Work task: Your job with the data below: print everything from the line that holds "Prepend_elem (el add : loc)" down to the line that holds "(** What the macros", ends included, exactly, and nothing else.

──────

(* ===== verification/ListOps.v ===== *)
(** * What the linked lists of src/utlist.h promise

    The three kinds of lists of src/utlist.h have the same operations.  The
    interface [LinkedList] names them; [LinkedListLaws] relates them to lists
    of elements, through the representation [repr].  The iterating macros,
    [FOREACH], [COUNT] and [SEARCH], are the same code for all kinds and are
    written here.  [list_op] is a step of a client; [run_ops_refine] shows
    that a sequence of operations does to the heap what [op_spec] says it does
    to the list. *)

From S2P Require Export Links Sort.

Section Interface.
Context {A St : Type}.

Class LinkedList := {
  (** the step of [FOREACH]: the element after this one, in the list that
      begins with [head] *)
  l_next : option loc -> loc -> M St (option loc);
  l_payload : loc -> M St A;
  l_prepend : option loc -> loc -> M St (option loc);
  l_append : option loc -> loc -> M St (option loc);
  l_delete : option loc -> loc -> M St (option loc);
  l_replace_elem : option loc -> loc -> loc -> M St (option loc);
  l_prepend_elem : option loc -> loc -> loc -> M St (option loc);
  l_sort : (A -> A -> Z) -> option loc -> M St (option loc);
  l_size : St -> nat;
  (** circular lists have no [APPEND] *)
  l_appends : bool }.

Context `{LL : LinkedList}.

(** ** The iterating macros

    [for (el = head; el; el = next)]; [break] is [Some] result. *)

Fixpoint foreach {B} (fuel : nat) (head : option loc) (body : loc -> B -> M St (bool * B))
  (el : option loc) (b : B) : M St (option loc * B) :=
  match el, fuel with
  | None, _ => ret (None, b)
  | Some _, O => fail Blocked
  | Some p, S fuel =>
      let* r := body p b in
      if r.1 then ret (Some p, r.2)
      else
        let* n := l_next head p in
        foreach fuel head body n r.2
  end.

(** [LL_COUNT], [DL_COUNT], [CDL_COUNT] with a counter of type [int]. *)
Definition COUNT (head : option loc) : M St Z :=
  let* n := gets l_size in
  let* r := foreach n head (fun _ c => let* c := int_arith (c + 1) in ret (false, c)) head 0 in
  ret r.2.

(** [LL_SEARCH_SCALAR], [CDL_SEARCH_SCALAR]: [(out)->field == val]. *)
Definition SEARCH_SCALAR {V} `{EqDecision V} (field : A -> V) (head : option loc) (val : V)
  : M St (option loc) :=
  let* n := gets l_size in
  let* r := foreach n head
              (fun out _ => let* a := l_payload out in ret (bool_decide (field a = val), tt))
              head tt in
  ret r.1.

(** [LL_SEARCH], [CDL_SEARCH]: [cmp(out, elt) == 0], for the content of [elt]. *)
Definition SEARCH (cmp : A -> A -> Z) (head : option loc) (elt : A) : M St (option loc) :=
  let* n := gets l_size in
  let* r := foreach n head
              (fun out _ => let* a := l_payload out in ret (cmp a elt =? 0, tt)) head tt in
  ret r.1.

(** ** Lists of elements *)

(** The comparison of two elements, whose contents are [P]. *)
Definition cmp_at (P : gmap loc A) (cmp : A -> A -> Z) (p q : loc) : Z :=
  match P !! p, P !! q with
  | Some a, Some b => cmp a b
  | None, None => 0
  | None, Some _ => -1
  | Some _, None => 1
  end.

#[global] Instance cmp_at_total P cmp :
  Total (fun a b => cmp a b <= 0) -> Total (leq (cmp_at P cmp)).
Proof.
  intros T p q. unfold leq, cmp_at. destruct (P !! p) as [a|], (P !! q) as [b|]; try lia.
  apply T.
Qed.

#[global] Instance cmp_at_transitive P cmp :
  Transitive (fun a b => cmp a b <= 0) -> Transitive (leq (cmp_at P cmp)).
Proof.
  intros T p q r. unfold leq, cmp_at.
  destruct (P !! p) as [a|], (P !! q) as [b|], (P !! r) as [c|]; try lia. apply T.
Qed.

(** The first element whose content passes the test. *)
Definition passes (P : gmap loc A) (test : A -> bool) (p : loc) : bool :=
  match P !! p with Some a => test a | None => false end.

Definition find_first (P : gmap loc A) (test : A -> bool) (l : list loc) : option loc :=
  head (filter (passes P test) l).

(** ** The laws

    [repr P s h l]: in state [s] the elements [l] form a list that begins
    with [h], and the elements allocated hold [P]. *)
Class LinkedListLaws (repr : gmap loc A -> St -> option loc -> list loc -> Prop) := {
  repr_head P s h l : repr P s h l -> h = head l;
  repr_NoDup P s h l : repr P s h l -> NoDup l;
  repr_live P s h l p : repr P s h l -> p ∈ l -> is_Some (P !! p);
  repr_size P s h l : repr P s h l -> (length l <= l_size s)%nat;
  l_next_run P s h l1 x l2 : repr P s h (l1 ++ x :: l2) ->
    l_next h x s = (Ret (head l2), s);
  l_payload_run P s h l p a : repr P s h l -> P !! p = Some a ->
    l_payload p s = (Ret a, s);
  l_prepend_run P s h l p : repr P s h l -> is_Some (P !! p) -> p ∉ l ->
    exists s', l_prepend h p s = (Ret (head (p :: l)), s') /\
      repr P s' (head (p :: l)) (p :: l);
  l_append_run P s h l p : l_appends -> repr P s h l -> is_Some (P !! p) -> p ∉ l ->
    exists s', l_append h p s = (Ret (head (l ++ [p])), s') /\
      repr P s' (head (l ++ [p])) (l ++ [p]);
  l_delete_run P s h l1 p l2 : repr P s h (l1 ++ p :: l2) ->
    exists s', l_delete h p s = (Ret (head (l1 ++ l2)), s') /\
      repr P s' (head (l1 ++ l2)) (l1 ++ l2);
  l_replace_elem_run P s h l1 p l2 q : repr P s h (l1 ++ p :: l2) ->
    is_Some (P !! q) -> q ∉ l1 ++ p :: l2 ->
    exists s', l_replace_elem h p q s = (Ret (head (l1 ++ q :: l2)), s') /\
      repr P s' (head (l1 ++ q :: l2)) (l1 ++ q :: l2);
  l_prepend_elem_run P s h l1 p l2 q : repr P s h (l1 ++ p :: l2) ->
    is_Some (P !! q) -> q ∉ l1 ++ p :: l2 ->
    exists s', l_prepend_elem h p q s = (Ret (head (l1 ++ q :: p :: l2)), s') /\
      repr P s' (head (l1 ++ q :: p :: l2)) (l1 ++ q :: p :: l2);
  l_sort_run P s h l cmp : repr P s h l -> Z.of_nat (length l) <= 2 ^ 30 ->
    Total (leq (cmp_at P cmp)) -> Transitive (leq (cmp_at P cmp)) ->
    exists l' s', l_sort cmp h s = (Ret (head l'), s') /\ repr P s' (head l') l' /\
      sorted_version (cmp_at P cmp) l l' }.

Context `{LAWS : LinkedListLaws repr}.

(** A loop over the list that does not change it runs its body on every
    element, up to the one that breaks it. *)
Fixpoint foreach_spec {B} (test : loc -> B -> bool * B) (l : list loc) (b : B)
  : option loc * B :=
  match l with
  | [] => (None, b)
  | p :: l =>
      let r := test p b in
      if r.1 then (Some p, r.2) else foreach_spec test l r.2
  end.

Lemma foreach_run {B} (body : loc -> B -> M St (bool * B)) test (ok : nat -> B -> Prop) P s h :
  (forall k p b, is_Some (P !! p) -> ok (S k) b ->
    body p b s = (Ret (test p b), s) /\ ok k (test p b).2) ->
  forall l l1 fuel b, repr P s h (l1 ++ l) -> (length l <= fuel)%nat -> ok (length l) b ->
  foreach fuel h body (head l) b s = (Ret (foreach_spec test l b), s).
Proof.
  intros HB. induction l as [|p l IH]; intros l1 fuel b R Hf Hk; [by destruct fuel|].
  destruct fuel as [|fuel]; [cbn [length] in Hf; lia|]. cbn [foreach head foreach_spec].
  destruct (HB (length l) p b) as [R1 Hk']; [|exact Hk|].
  { apply (repr_live P s h (l1 ++ p :: l)); [done|]. apply elem_of_app. right. by left. }
  rewrite (bind_ret_l _ _ _ _ _ R1). destruct (test p b).1; [done|].
  rewrite (bind_ret_l _ _ _ _ _ (l_next_run P s h l1 p l R)).
  apply (IH (l1 ++ [p])); [by rewrite <- app_assoc|cbn [length] in Hf; lia|done].
Qed.

Lemma COUNT_run P s h l : repr P s h l -> Z.of_nat (length l) < 2 ^ 31 ->
  COUNT h s = (Ret (Z.of_nat (length l)), s).
Proof.
  intros R Hl. unfold COUNT. erewrite bind_ret_l by reflexivity.
  rewrite (repr_head P s h l R) at 2.
  erewrite bind_ret_l.
  2:{ apply (foreach_run _ (fun _ c => (false, c + 1))
        (fun k c => 0 <= c /\ c + Z.of_nat k < 2 ^ 31) P s h) with (l1 := []); try done.
      - intros k p b _ [Hb Hk]. erewrite bind_ret_l by (apply int_arith_run; lia).
        split; [done|]. cbn [snd]. lia.
      - by apply (repr_size P s h). }
  do 2 f_equal. cbn [snd].
  enough (forall c, (foreach_spec (fun _ c => (false, c + 1)) l c).2 = c + Z.of_nat (length l))
    as -> by done.
  clear. induction l as [|p l IH]; intros c; cbn [foreach_spec length fst snd]; [lia|].
  rewrite IH. lia.
Qed.

(** Both searches are a loop that ends at the first element found. *)
Lemma search_run (body : loc -> unit -> M St (bool * unit)) test P s h l :
  repr P s h l ->
  (forall p a, P !! p = Some a -> body p tt s = (Ret (test a, tt), s)) ->
  (let* n := gets l_size in let* r := foreach n h body h tt in ret r.1) s =
    (Ret (find_first P test l), s).
Proof.
  intros R HB. erewrite bind_ret_l by reflexivity. rewrite (repr_head P s h l R) at 2.
  erewrite bind_ret_l.
  2:{ apply (foreach_run _ (fun p _ => (passes P test p, tt)) (fun _ _ => True) P s h)
        with (l1 := []); try done; [|by apply (repr_size P s h)].
      intros _ p [] [a Ha] _. split; [|done]. unfold passes. rewrite Ha. by apply HB. }
  unfold ret. do 2 f_equal. unfold find_first. clear.
  induction l as [|p l IH]; [done|]. cbn [foreach_spec fst snd]. rewrite filter_cons.
  destruct (passes P test p); [done|]. exact IH.
Qed.

Lemma SEARCH_SCALAR_run {V} `{EqDecision V} (field : A -> V) P s h l val :
  repr P s h l ->
  SEARCH_SCALAR field h val s =
    (Ret (find_first P (fun a => bool_decide (field a = val)) l), s).
Proof.
  intros R. apply (search_run _ _ P s h l R). intros p a Ha.
  by rewrite (bind_ret_l _ _ _ _ _ (l_payload_run P s h l p a R Ha)).
Qed.

Lemma SEARCH_run cmp P s h l elt : repr P s h l ->
  SEARCH cmp h elt s = (Ret (find_first P (fun a => cmp a elt =? 0) l), s).
Proof.
  intros R. apply (search_run _ _ P s h l R). intros p a Ha.
  by rewrite (bind_ret_l _ _ _ _ _ (l_payload_run P s h l p a R Ha)).
Qed.

(** ** A client *)

Inductive list_op :=
| Prepend (add : loc)
| Append (add : loc)
| Delete (del : loc)
| Replace_elem (el add : loc)
| Prepend_elem (el add : loc)
| Sort (cmp : A -> A -> Z).

(** What the operation does to the list of the elements. *)
Definition op_spec (P : gmap loc A) (op : list_op) (l l' : list loc) : Prop :=
  match op with
  | Prepend p => l' = p :: l
  | Append p => l' = l ++ [p]
  | Delete p => exists l1 l2, l = l1 ++ p :: l2 /\ l' = l1 ++ l2
  | Replace_elem p q => exists l1 l2, l = l1 ++ p :: l2 /\ l' = l1 ++ q :: l2
  | Prepend_elem p q => exists l1 l2, l = l1 ++ p :: l2 /\ l' = l1 ++ q :: p :: l2
  | Sort cmp => sorted_version (cmp_at P cmp) l l'
  end.

(** What the macros expect: allocated elements that are not in the list yet,
    members to delete or replace, a comparison that is an order. *)
Definition op_legal (P : gmap loc A) (op : list_op) (l : list loc) : Prop :=
  match op with
  | Prepend p => is_Some (P !! p) /\ p ∉ l
  | Append p => l_appends /\ is_Some (P !! p) /\ p ∉ l
  | Delete p => p ∈ l
  | Replace_elem p q | Prepend_elem p q => p ∈ l /\ is_Some (P !! q) /\ q ∉ l
  | Sort cmp => Z.of_nat (length l) <= 2 ^ 30 /\
      Total (fun a b => cmp a b <= 0) /\ Transitive (fun a b => cmp a b <= 0)
  end.

Definition run_list_op (op : list_op) (h : option loc) : M St (option loc) :=
  match op with
  | Prepend p => l_prepend h p
  | Append p => l_append h p
  | Delete p => l_delete h p
  | Replace_elem p q => l_replace_elem h p q
  | Prepend_elem p q => l_prepend_elem h p q
  | Sort cmp => l_sort cmp h
  end.

Fixpoint run_list_ops (ops : list list_op) (h : option loc) : M St (option loc) :=
  match ops with
  | [] => ret h
  | op :: ops => let* h := run_list_op op h in run_list_ops ops h
  end.

Fixpoint ops_spec (P : gmap loc A) (ops : list list_op) (l l' : list loc) : Prop :=
  match ops with
  | [] => l' = l
  | op :: ops => exists l1, op_spec P op l l1 /\ ops_spec P ops l1 l'
  end.

Fixpoint ops_legal (P : gmap loc A) (ops : list list_op) (l : list loc) : Prop :=
  match ops with
  | [] => True
  | op :: ops => op_legal P op l /\ forall l1, op_spec P op l l1 -> ops_legal P ops l1
  end.

Lemma run_op_refine P op s h l : repr P s h l -> op_legal P op l ->
  exists l' s', run_list_op op h s = (Ret (head l'), s') /\ repr P s' (head l') l' /\
    op_spec P op l l'.
Proof.
  intros R. destruct op as [p|p|p|p q|p q|cmp]; cbn [op_legal op_spec run_list_op].
  - intros [Hp Hn]. destruct (l_prepend_run P s h l p R Hp Hn) as (s' & E & R').
    by exists (p :: l), s'.
  - intros (Ha & Hp & Hn). destruct (l_append_run P s h l p Ha R Hp Hn) as (s' & E & R').
    by exists (l ++ [p]), s'.
  - intros (l1 & l2 & ->)%list_elem_of_split.
    destruct (l_delete_run P s h l1 p l2 R) as (s' & E & R').
    exists (l1 ++ l2), s'. split_and!; [done..|by exists l1, l2].
  - intros ((l1 & l2 & ->)%list_elem_of_split & Hq & Hn).
    destruct (l_replace_elem_run P s h l1 p l2 q R Hq Hn) as (s' & E & R').
    exists (l1 ++ q :: l2), s'. split_and!; [done..|by exists l1, l2].
  - intros ((l1 & l2 & ->)%list_elem_of_split & Hq & Hn).
    destruct (l_prepend_elem_run P s h l1 p l2 q R Hq Hn) as (s' & E & R').
    exists (l1 ++ q :: p :: l2), s'. split_and!; [done..|by exists l1, l2].
  - intros (Hl & T1 & T2). apply (l_sort_run P s h l cmp R Hl); apply _.
Qed.

(** Every legal sequence of operations is the sequence of lists specified. *)
Lemma run_ops_refine P ops : forall s h l, repr P s h l -> ops_legal P ops l ->
  exists l' s', run_list_ops ops h s = (Ret (head l'), s') /\ repr P s' (head l') l' /\
    ops_spec P ops l l'.
Proof.
  induction ops as [|op ops IH]; intros s h l R Hl; cbn [run_list_ops ops_spec].
  - exists l, s. rewrite <- (repr_head P s h l R). done.
  - destruct Hl as [H1 H2]. destruct (run_op_refine P op s h l R H1) as (l1 & s1 & E & R1 & S1).
    destruct (IH s1 (head l1) l1 R1 (H2 l1 S1)) as (l' & s' & E' & R' & S').
    exists l', s'. rewrite (bind_ret_l _ _ _ _ _ E). split_and!; try done. by exists l1.
Qed.

End Interface.
Arguments LinkedList : clear implicits.

(** The comparison of integers, for examples. *)
Definition by_value (a b : Z) : Z := a - b.

#[export] Instance by_value_total : Total (fun a b => by_value a b <= 0).
Proof. intros a b. unfold by_value. lia. Qed.

#[export] Instance by_value_transitive : Transitive (fun a b => by_value a b <= 0).
Proof. intros a b c. unfold by_value. lia. Qed.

──────

Result below:
| Prepend_elem (el add : loc)
| Sort (cmp : A -> A -> Z).

(** What the operation does to the list of the elements. *)
Definition op_spec (P : gmap loc A) (op : list_op) (l l' : list loc) : Prop :=
  match op with
  | Prepend p => l' = p :: l
  | Append p => l' = l ++ [p]
  | Delete p => exists l1 l2, l = l1 ++ p :: l2 /\ l' = l1 ++ l2
  | Replace_elem p q => exists l1 l2, l = l1 ++ p :: l2 /\ l' = l1 ++ q :: l2
  | Prepend_elem p q => exists l1 l2, l = l1 ++ p :: l2 /\ l' = l1 ++ q :: p :: l2
  | Sort cmp => sorted_version (cmp_at P cmp) l l'
  end.

(** What the macros expect: allocated elements that are not in the list yet,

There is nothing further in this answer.